§ **WHAT TO DO**
The entire listing is to be repeated verbatim.

§ **DATASET**
Segment Open
(* ===== verification/Codex.v ===== *)
(** * The codex-web client library

    The portal imports [github.com/aither64/codex-web/codex], which is not part
    of the repository.  [CodexWeb] is the interface the source relies on: the
    types it stores, the fields it reads or assigns, [==] on the comparable
    ones, [reflect.DeepEqual] on thread policies and the JSON text of each type
    ([None] is a marshalling error).  The laws are those of struct fields. *)

From S2P Require Import Prelude GoStrings GoJson.

Class CodexWeb := {
  ThreadPolicy : Type;
  TurnOptions : Type;
  AdditionalContextEntry : Type;
  SendReceipt : Type;

  opts_Model : TurnOptions → string;
  opts_ReasoningEffort : TurnOptions → string;
  opts_ThreadPolicy : TurnOptions → ThreadPolicy;
  opts_AdditionalContext : TurnOptions → option (gmap string AdditionalContextEntry);
  opts_set_AdditionalContext :
    TurnOptions → gmap string AdditionalContextEntry → TurnOptions;
  make_entry : string → string → AdditionalContextEntry;
  receipt_TurnID : SendReceipt → string;

  entry_eq_dec :: EqDecision AdditionalContextEntry;
  DeepEqual : ThreadPolicy → ThreadPolicy → bool;

  marshal_ThreadPolicy : ThreadPolicy → json;
  marshal_TurnOptions : TurnOptions → json;
  marshal_Entry : AdditionalContextEntry → json;
  marshal_SendReceipt : SendReceipt → json;

  opts_get_set : ∀ o m, opts_AdditionalContext (opts_set_AdditionalContext o m) = Some m;
  opts_set_keeps : ∀ o m,
    let o' := opts_set_AdditionalContext o m in
    opts_Model o' = opts_Model o ∧ opts_ReasoningEffort o' = opts_ReasoningEffort o ∧
    opts_ThreadPolicy o' = opts_ThreadPolicy o;
}.

(** A concrete instance, used to run the model on examples. *)

Record sample_options := mkSample {
  sample_model : string;
  sample_effort : string;
  sample_policy : string;
  sample_context : option (gmap string (string * string)) }.

Definition sample_marshal (o : sample_options) : json :=
  json_struct [field "model" (json_string (sample_model o));
               field "effort" (json_string (sample_effort o));
               field "policy" (json_string (sample_policy o));
               field "additionalContext"
                 (json_ptr (json_map (λ e, json_string e.2)) (sample_context o))].

#[refine] Definition SampleCodex : CodexWeb := {|
  ThreadPolicy := string;
  TurnOptions := sample_options;
  AdditionalContextEntry := (string * string)%type;
  SendReceipt := string;
  opts_Model := sample_model;
  opts_ReasoningEffort := sample_effort;
  opts_ThreadPolicy := sample_policy;
  opts_AdditionalContext := sample_context;
  opts_set_AdditionalContext o m :=
    mkSample (sample_model o) (sample_effort o) (sample_policy o) (Some m);
  make_entry kind value := (kind, value);
  receipt_TurnID := λ r, r;
  DeepEqual p q := bool_decide (p = q);
  marshal_ThreadPolicy := json_string;
  marshal_TurnOptions := sample_marshal;
  marshal_Entry e := json_string e.2;
  marshal_SendReceipt := json_string;
|}.
Proof. all: done. Defined.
Segment Closed
§ **OUTPUT FOR THIS EXERCISE**
(* ===== verification/Codex.v ===== *)
(** * The codex-web client library

    The portal imports [github.com/aither64/codex-web/codex], which is not part
    of the repository.  [CodexWeb] is the interface the source relies on: the
    types it stores, the fields it reads or assigns, [==] on the comparable
    ones, [reflect.DeepEqual] on thread policies and the JSON text of each type
    ([None] is a marshalling error).  The laws are those of struct fields. *)

From S2P Require Import Prelude GoStrings GoJson.

Class CodexWeb := {
  ThreadPolicy : Type;
  TurnOptions : Type;
  AdditionalContextEntry : Type;
  SendReceipt : Type;

  opts_Model : TurnOptions → string;
  opts_ReasoningEffort : TurnOptions → string;
  opts_ThreadPolicy : TurnOptions → ThreadPolicy;
  opts_AdditionalContext : TurnOptions → option (gmap string AdditionalContextEntry);
  opts_set_AdditionalContext :
    TurnOptions → gmap string AdditionalContextEntry → TurnOptions;
  make_entry : string → string → AdditionalContextEntry;
  receipt_TurnID : SendReceipt → string;

  entry_eq_dec :: EqDecision AdditionalContextEntry;
  DeepEqual : ThreadPolicy → ThreadPolicy → bool;

  marshal_ThreadPolicy : ThreadPolicy → json;
  marshal_TurnOptions : TurnOptions → json;
  marshal_Entry : AdditionalContextEntry → json;
  marshal_SendReceipt : SendReceipt → json;

  opts_get_set : ∀ o m, opts_AdditionalContext (opts_set_AdditionalContext o m) = Some m;
  opts_set_keeps : ∀ o m,
    let o' := opts_set_AdditionalContext o m in
    opts_Model o' = opts_Model o ∧ opts_ReasoningEffort o' = opts_ReasoningEffort o ∧
    opts_ThreadPolicy o' = opts_ThreadPolicy o;
}.

(** A concrete instance, used to run the model on examples. *)

Record sample_options := mkSample {
  sample_model : string;
  sample_effort : string;
  sample_policy : string;
  sample_context : option (gmap string (string * string)) }.

Definition sample_marshal (o : sample_options) : json :=
  json_struct [field "model" (json_string (sample_model o));
               field "effort" (json_string (sample_effort o));
               field "policy" (json_string (sample_policy o));
               field "additionalContext"
                 (json_ptr (json_map (λ e, json_string e.2)) (sample_context o))].

#[refine] Definition SampleCodex : CodexWeb := {|
  ThreadPolicy := string;
  TurnOptions := sample_options;
  AdditionalContextEntry := (string * string)%type;
  SendReceipt := string;
  opts_Model := sample_model;
  opts_ReasoningEffort := sample_effort;
  opts_ThreadPolicy := sample_policy;
  opts_AdditionalContext := sample_context;
  opts_set_AdditionalContext o m :=
    mkSample (sample_model o) (sample_effort o) (sample_policy o) (Some m);
  make_entry kind value := (kind, value);
  receipt_TurnID := λ r, r;
  DeepEqual p q := bool_decide (p = q);
  marshal_ThreadPolicy := json_string;
  marshal_TurnOptions := sample_marshal;
  marshal_Entry e := json_string e.2;
  marshal_SendReceipt := json_string;
|}.
Proof. all: done. Defined.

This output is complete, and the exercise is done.